Dans le document Muséum de Grenoble : une histoire naturelle (Page 54-136)

Une institution telle que le Cabinet d'histoire naturelle de Grenoble n'aurait pu voir le jour au 18e siècle sans un climat global favorable. Or, la France des lumières, l'Europe elle-même furent propices à une telle naissance. Le 18e siècle se caractérisa par un goût très marqué pour les sciences naturelles : on admirait la Nature, sa beauté, son utilité et Buffon, directeur du Jardin des Plantes à Paris, donna même à la science l'auréole de la gloire littéraire avec la publication de son Histoire naturelle53. Par cet ouvrage dont il commença la publication en 1749, il rendit la science naturelle accessible à tous les milieux : de la noblesse aux authentiques hommes de sciences, naturalistes, médecins ou apothicaires. Buffon introduisit les sciences naturelles dans la littérature destinée à un vaste public lettré et non plus à quelques spécialistes. Cette vogue extraordinaire qui traversa tout le 18e siècle fut favorisée par l'action du Jardin du Roi transformé en 1793 par la Convention en Muséum national d'histoire naturelle. Enfin, dans ce climat favorable aux Lumières et aux sciences au 18e siècle, il faut insister sur l’importance de l’Encyclopédie, compendium de la nouvelle pensée rationaliste.

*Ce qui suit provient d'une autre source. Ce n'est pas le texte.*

(** * ordered-set: StableSet and OrderedSet

    A shallow embedding of [src/ordered_set/__init__.py].

    - Python [int]s are [Z]; [len] returns a [Z].
    - A [dict] is an association list in insertion order (CPython >= 3.6
      keeps that order and [__iter__], [list(self)], [popitem] depend on it).
    - A method that mutates [self] or raises is a computation in a small
      state-and-exception monad over the object's slots: the state that an
      exception leaves behind is part of the result.
    - Elements are values of a type [T] with decidable equality (the code
      needs them hashable and comparable with [==]). *)

From Stdlib Require Import ZArith Lia.
From stdpp Require Import base tactics option list.

(** ** Exceptions and the state-and-exception monad *)

Inductive exn := KeyError | IndexError | ValueError | TypeError | StopIteration.

Inductive result (A : Type) :=
  | Ok (a : A)
  | Raise (e : exn).
Arguments Ok {A} a.
Arguments Raise {A} e.

Definition M (S A : Type) : Type := S → result A * S.

Definition ret {S A} (a : A) : M S A := λ s, (Ok a, s).
Definition raise {S A} (e : exn) : M S A := λ s, (Raise e, s).
Definition bind {S A B} (m : M S A) (k : A → M S B) : M S B :=
  λ s, match m s with
       | (Ok a, s') => k a s'
       | (Raise e, s') => (Raise e, s')
       end.
Definition get {S} : M S S := λ s, (Ok s, s).
Definition put {S} (s : S) : M S unit := λ _, (Ok tt, s).
Definition modify {S} (f : S → S) : M S unit := λ s, (Ok tt, f s).
Definition lift {S A} (r : result A) : M S A := λ s, (r, s).

Declare Scope py_scope.
Delimit Scope py_scope with py.
Notation "'let*' x ':=' m 'in' k" := (bind m (λ x, k))
  (at level 10, x name, m at level 100, k at level 200) : py_scope.
Notation "'do' m 'in' k" := (bind m (λ _, k))
  (at level 10, m at level 100, k at level 200) : py_scope.
(** ** The time stage, as the specification words it *)

(** The delta against the baseline, with [2^24] added to a negative delta
    when wrap-around is permitted. *)
Definition spec_time_delta (wrap : bool) (baseline t : Z) : Z :=
  let delta := t - baseline in
  if (delta <? 0) && wrap then delta + 2 ^ 24 else delta.

(** Drop if the delta exceeds [maxJumpMs] (unbounded when absent) or if it
    is negative and wrap is not permitted. *)
Definition spec_time_drop (max_jump : option Z) (wrap : bool) (baseline t : Z) : Prop :=
  let delta := spec_time_delta wrap baseline t in
  (exists m, max_jump = Some m /\ delta > m) \/ (delta < 0 /\ wrap = false).

(** A packet that carries only a time. *)
Definition packet_at (t : Z) : TelemetryPacket :=
  {| time_ms := t; temp_cC := 0; pressPa := 0;
     magX := 0; magY := 0; magZ := 0; accelX := 0; accelY := 0; accelZ := 0;
     gyroX := 0; gyroY := 0; gyroZ := 0; lat_1e7 := 0; lon_1e7 := 0;
     flags := from_byte 0;
     radData0 := 0; radData1 := 0; radData2 := 0; radData3 := 0 |}.

(** A configuration collaborator with nothing to merge. *)
Definition no_config : ConfigManager :=
  {| get_time_settings := mkTimeSettings None None; get_channel_limits := ∅ |}.

(** The baseline is the time of the last packet accepted so far. *)
Definition baseline_inv (st : filter_state) : Prop :=
  prev_time st = time_ms <$> last (filtered_packets st).

(** ** Drop-list tokens, as the specification words them

    A literal index, or an inclusive range "a-b", each index written as a
    decimal numeral.  What a numeral stands for is defined here by the
    place value of its digits, not by the parser. *)

Definition is_digit (c : ascii) : bool :=
  ((48 <=? nat_of_ascii c) && (nat_of_ascii c <=? 57))%nat.

Fixpoint all_digits (s : string) : bool :=
  match s with
  | EmptyString => true
  | String c rest => is_digit c && all_digits rest
  end.

Definition digit_value (c : ascii) : Z := Z.of_nat (nat_of_ascii c) - 48.

(** The digit [i] places from the right counts [10^i]. *)
Fixpoint numeral_value (s : string) : Z :=
  match s with
  | EmptyString => 0
  | String c rest =>
    digit_value c * 10 ^ Z.of_nat (String.length rest) + numeral_value rest
  end.

(** One or more decimal digits. *)
Definition digit_string (s : string) : Prop := s <> EmptyString /\ all_digits s = true.

(** A numeral the interpreter reads: one to 4300 decimal digits. *)
Definition numeral (s : string) : Prop :=
  s <> EmptyString /\ all_digits s = true /\ Z.of_nat (String.length s) <= MAX_STR_DIGITS.

(** Decimal digits, too many of them for [int]. *)
Definition overlong_numeral (s : string) : Prop :=
  all_digits s = true /\ MAX_STR_DIGITS < Z.of_nat (String.length s).

Inductive drop_token :=
| Literal (index : string)
| Range (lo hi : string).

Definition token_text (t : drop_token) : string :=
  match t with
  | Literal index => index
  | Range lo hi => lo ++ "-" ++ hi
  end.

(** No whitespace at either end. *)
Definition trimmed (s : string) : Prop := lstrip s = s /\ rstrip s = s.

(** A token written with decimal digits. *)
Definition token_form (t : drop_token) : Prop :=
  match t with
  | Literal index => digit_string index
  | Range lo hi => digit_string lo /\ digit_string hi
  end.

(** A token whose numerals the interpreter reads. *)
Definition token_wf (t : drop_token) : Prop :=
  match t with
  | Literal index => numeral index
  | Range lo hi => numeral lo /\ numeral hi
  end.

(** The positions a token excludes. *)
Definition token_covers (t : drop_token) (z : Z) : Prop :=
  match t with
  | Literal index => z = numeral_value index
  | Range lo hi => numeral_value lo <= z <= numeral_value hi
  end.

(** ** Little-endian integers

    The unsigned integer a run of bytes stands for, first byte least
    significant. *)
Fixpoint le_value (bs : list byte) : Z :=
  match bs with
  | [] => 0
  | b :: rest => byte_val b + 256 * le_value rest
  end.


(** ** SystemFlags.to_flags_display *)

Definition to_flags_display (f : SystemFlags) : string :=
  let flag_mapping :=
    [ (start f, "START"); (eject f, "DROP"); (ping f, "PING"); (ok f, "OK");
      (err f, "ERR"); (wait f, "WAIT"); (command f, "CMD"); (land f, "LAND") ]%string in
  let active_flags :=
    map (fun entry => ("|" ++ entry.2 ++ "|")%string)
        (List.filter (fun entry : bool * string => entry.1) flag_mapping) in
  match active_flags with
  | [] => "|NONE|"%string
  | _ => String.concat "" active_flags
  end.

(** [needle in s] for strings. *)
Fixpoint has_infix (needle s : string) : bool :=
  String.prefix needle s
  || match s with
     | EmptyString => false
     | String _ rest => has_infix needle rest
     end.

(** ** CSVExporter.export

    What [export] hands to the CSV writer: the header and one [row_data]
    per packet.  Creating the directory and writing the file are not
    modelled. *)
Record csv_table := mkCsvTable {
  csv_header : list string;
  csv_rows : list (list (string * py_value))
}.

Inductive export_result :=
| ExportValueError           (* ValueError("No packets to export") *)
| Exported (table : csv_table).

Definition export (packets : list TelemetryPacket) : export_result :=
  match packets with
  | [] => ExportValueError
  | _ => Exported {| csv_header := HEADER; csv_rows := map row_data packets |}
  end.


(** ** Channel limits, read as intervals

    [v] respects a bound when the comparison the filter makes with it is
    false: a finite minimum [q] asks for [q <= v], a finite maximum for
    [v <= q]; [inf] as a minimum and [-inf] as a maximum exclude every
    value, and the other non-finite bounds exclude none. *)
Definition respects_min (v : Z) (bound : option py_float) : Prop :=
  match bound with
  | Some (Finite q) => (q <= inject_Z v)%Q
  | Some PosInf => False
  | Some NegInf | Some NaN | None => True
  end.

Definition respects_max (v : Z) (bound : option py_float) : Prop :=
  match bound with
  | Some (Finite q) => (inject_Z v <= q)%Q
  | Some NegInf => False
  | Some PosInf | Some NaN | None => True
  end.

(** The bound a limits dictionary holds for a channel, if any. *)
Definition bound_of (limits : gmap string limits_t) (channel : string)
    (which : limits_t -> option py_float) : option py_float :=
  limits !! channel ≫= which.


(** Every packet of [l] passes the time stage against the one before it,
    the first one against [baseline]. *)
Fixpoint time_chain (fm : FilterManager) (baseline : option Z)
    (l : list TelemetryPacket) : Prop :=
  match l with
  | [] => True
  | p :: rest =>
    _passes_time_filter fm p baseline 0 = true /\ time_chain fm (Some (time_ms p)) rest
  end.


(** The state of the filter loop holds a list that is a time chain and
    whose packets all passed the channel stage. *)
Definition output_inv (fm : FilterManager) (st : filter_state) : Prop :=
  baseline_inv st
  /\ time_chain fm None (filtered_packets st)
  /\ Forall (fun q => _passes_channel_filter fm q = true) (filtered_packets st).

(** A string of whitespace only. *)
Fixpoint all_space (s : string) : bool :=
  match s with
  | EmptyString => true
  | String c rest => is_space c && all_space rest
  end.


(** ** BitWriter: well-formed writers and lists of fields *)

Definition writer_wf (w : BitWriter) : Prop :=
  size_bits w = Z.of_nat (length (buf w)) * 8 /\ 0 <= bit_pos w <= size_bits w.

(** Stream bit [j] is bit [j - pos] of [value] when [j] lies in the [nbits]
    positions from [pos] on. *)
Definition value_bit (pos nbits value j : Z) : bool :=
  (pos <=? j) && (j <? pos + nbits) && Z.testbit value (j - pos).

(** [for (value, nbits) in fields: bw.write_bits(value, nbits)] *)
Fixpoint write_fields (fields : list (Z * Z)) : stateful BitWriter unit :=
  match fields with
  | [] => ret tt
  | (value, nbits) :: rest => let! _ := write_bits value nbits in write_fields rest
  end.

(** The bit position at which field [k] of a list of fields starts. *)
Definition field_offset (fields : list (Z * Z)) (k : nat) : Z :=
  foldr Z.add 0 ((take k fields).*2).
Definition split_item1 (sep s : str) : option str :=
  option_map (before_first sep) (after_first sep s).

(** The characters of [s] before the first [sep]. *)
Fixpoint before_char (sep : ascii) (s : str) : str :=
  match s with
  | [] => []
  | c :: tl => if Ascii.eqb c sep then [] else c :: before_char sep tl
  end.

(** [s.split(sep)[-1]] for a separator of one character: what stands
    behind the last [sep], the whole of [s] when it has none. *)
Definition split_last (sep : ascii) (s : str) : str :=
  rev (before_char sep (rev s)).

(** [s[i:j]] for [0 <= i], [0 <= j] *)
Definition slice (s : str) (i j : nat) : str := firstn (j - i) (skipn i s).

(** [sorted(l, key=key)]: a stable sort, elements with equal keys keep
    their order; written as the insertion sort to which the library's
    merge sort is equivalent. *)
Section Sorted.
Variable A : Type.
Variable key : A -> nat.

Fixpoint insert (x : A) (l : list A) : list A :=
  match l with
  | [] => [x]
  | y :: tl => if key x <=? key y then x :: l else y :: insert x tl
  end.

Definition sorted (l : list A) : list A := fold_right insert [] l.

(** [sorted(l, key=key, reverse=True)]: the list is reversed, sorted
    and reversed again, which keeps elements with equal keys in their
    original order. *)
Definition sorted_reverse (l : list A) : list A := rev (sorted (rev l)).
End Sorted.

End Py.

(** ** The regular expression [(.{0,30}KEYWORD.{0,30})] with [re.IGNORECASE] *)

Module Re.
Lemma count_of_upsert month now d rows :
  count_of month {| post_counts := upsert_count now (post_counts d);
                    posted_tweets := rows |}
  = if eqb now month then incremented month d else count_of month d.
Proof.
  unfold count_of, incremented, select_count; cbn.
  destruct (eqb now month) eqn:E.
  - apply str_eqb_eq in E. subst. apply find_upsert_same.
  - apply str_eqb_neq in E.
    now rewrite find_upsert_other by congruence.
Qed.

(** On a tally that is an INTEGER below its maximum, the upsert adds
    one; on any tally it adds one or nothing. *)
Lemma incremented_countable month d :
  countable (count_of month d) ->
  incremented month d = (count_of month d + 1)%Z.
Proof.
  unfold countable, incremented, count_of.
  destruct (select_count month d) as [r|]; [|reflexivity].
  apply count_plus_1_countable.
Qed.

Lemma incremented_bounds month d :
  (count_of month d <= incremented month d <= count_of month d + 1)%Z.
Proof.
  unfold incremented, count_of.
  destruct (select_count month d) as [r|]; [|lia].
  apply count_plus_1_bounds.
Qed.

Lemma count_of_counts month d d' :
  post_counts d' = post_counts d -> count_of month d' = count_of month d.
Proof. unfold count_of, select_count. now intros ->. Qed.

Avant Buffon, deux ouvrages avaient déjà confirmé le goût des savants et des curieux pour l'histoire naturelle et la collection : il s'agissait en 1732 de l'œuvre de l'abbé Pluche – Le Spectacle de la nature, manuel à l’usage des gens du monde et des enfants – et en 1742 de celle de Dezallier d'Argenville – L’Histoire naturelle éclaircie dans deux de ses parties principales, la lithologie et la conchyliologie. Plusieurs fois réédité et augmenté entre 1742 et 1780, ce dernier ouvrage servit de modèle aux curieux et aux naturalistes pour arranger leurs collections. Son édition de 1780 dont le titre était La Conchyliologie ou histoire naturelle des coquilles de mer, d’eaux douces, terrestres et fossiles contient un chapitre intitulé « De l'arrangement d'un Cabinet d'histoire naturelle ». Le goût de l’histoire naturelle et des recherches scientifiques s’était répandu dans toute l’Europe et notamment en France pendant la deuxième partie du 18e siècle. Les grands personnages et les gens du monde s’étaient convertis au culte des sciences. Les cabinets où s’amassaient leurs collections s’étaient multipliés. Dezallier d’Argenville en avait dressé la liste en 1742 : son fils la compléta en 1780 avec un chapitre intitulé « Des plus fameux Cabinets d’Histoire Naturelle qui sont en Europe »54. C’est dans cette édition que figura pour la première fois la mention du Cabinet d’histoire naturelle de Grenoble parmi les plus beaux cabinets de France et d’Europe :

Messieurs les Directeurs de la Bibliothèque publique établie depuis peu à Grenoble, ont fait arranger une salle, à la suite de la bibliothèque, qu’ils commencent à remplir de beaux morceaux d’histoire naturelle.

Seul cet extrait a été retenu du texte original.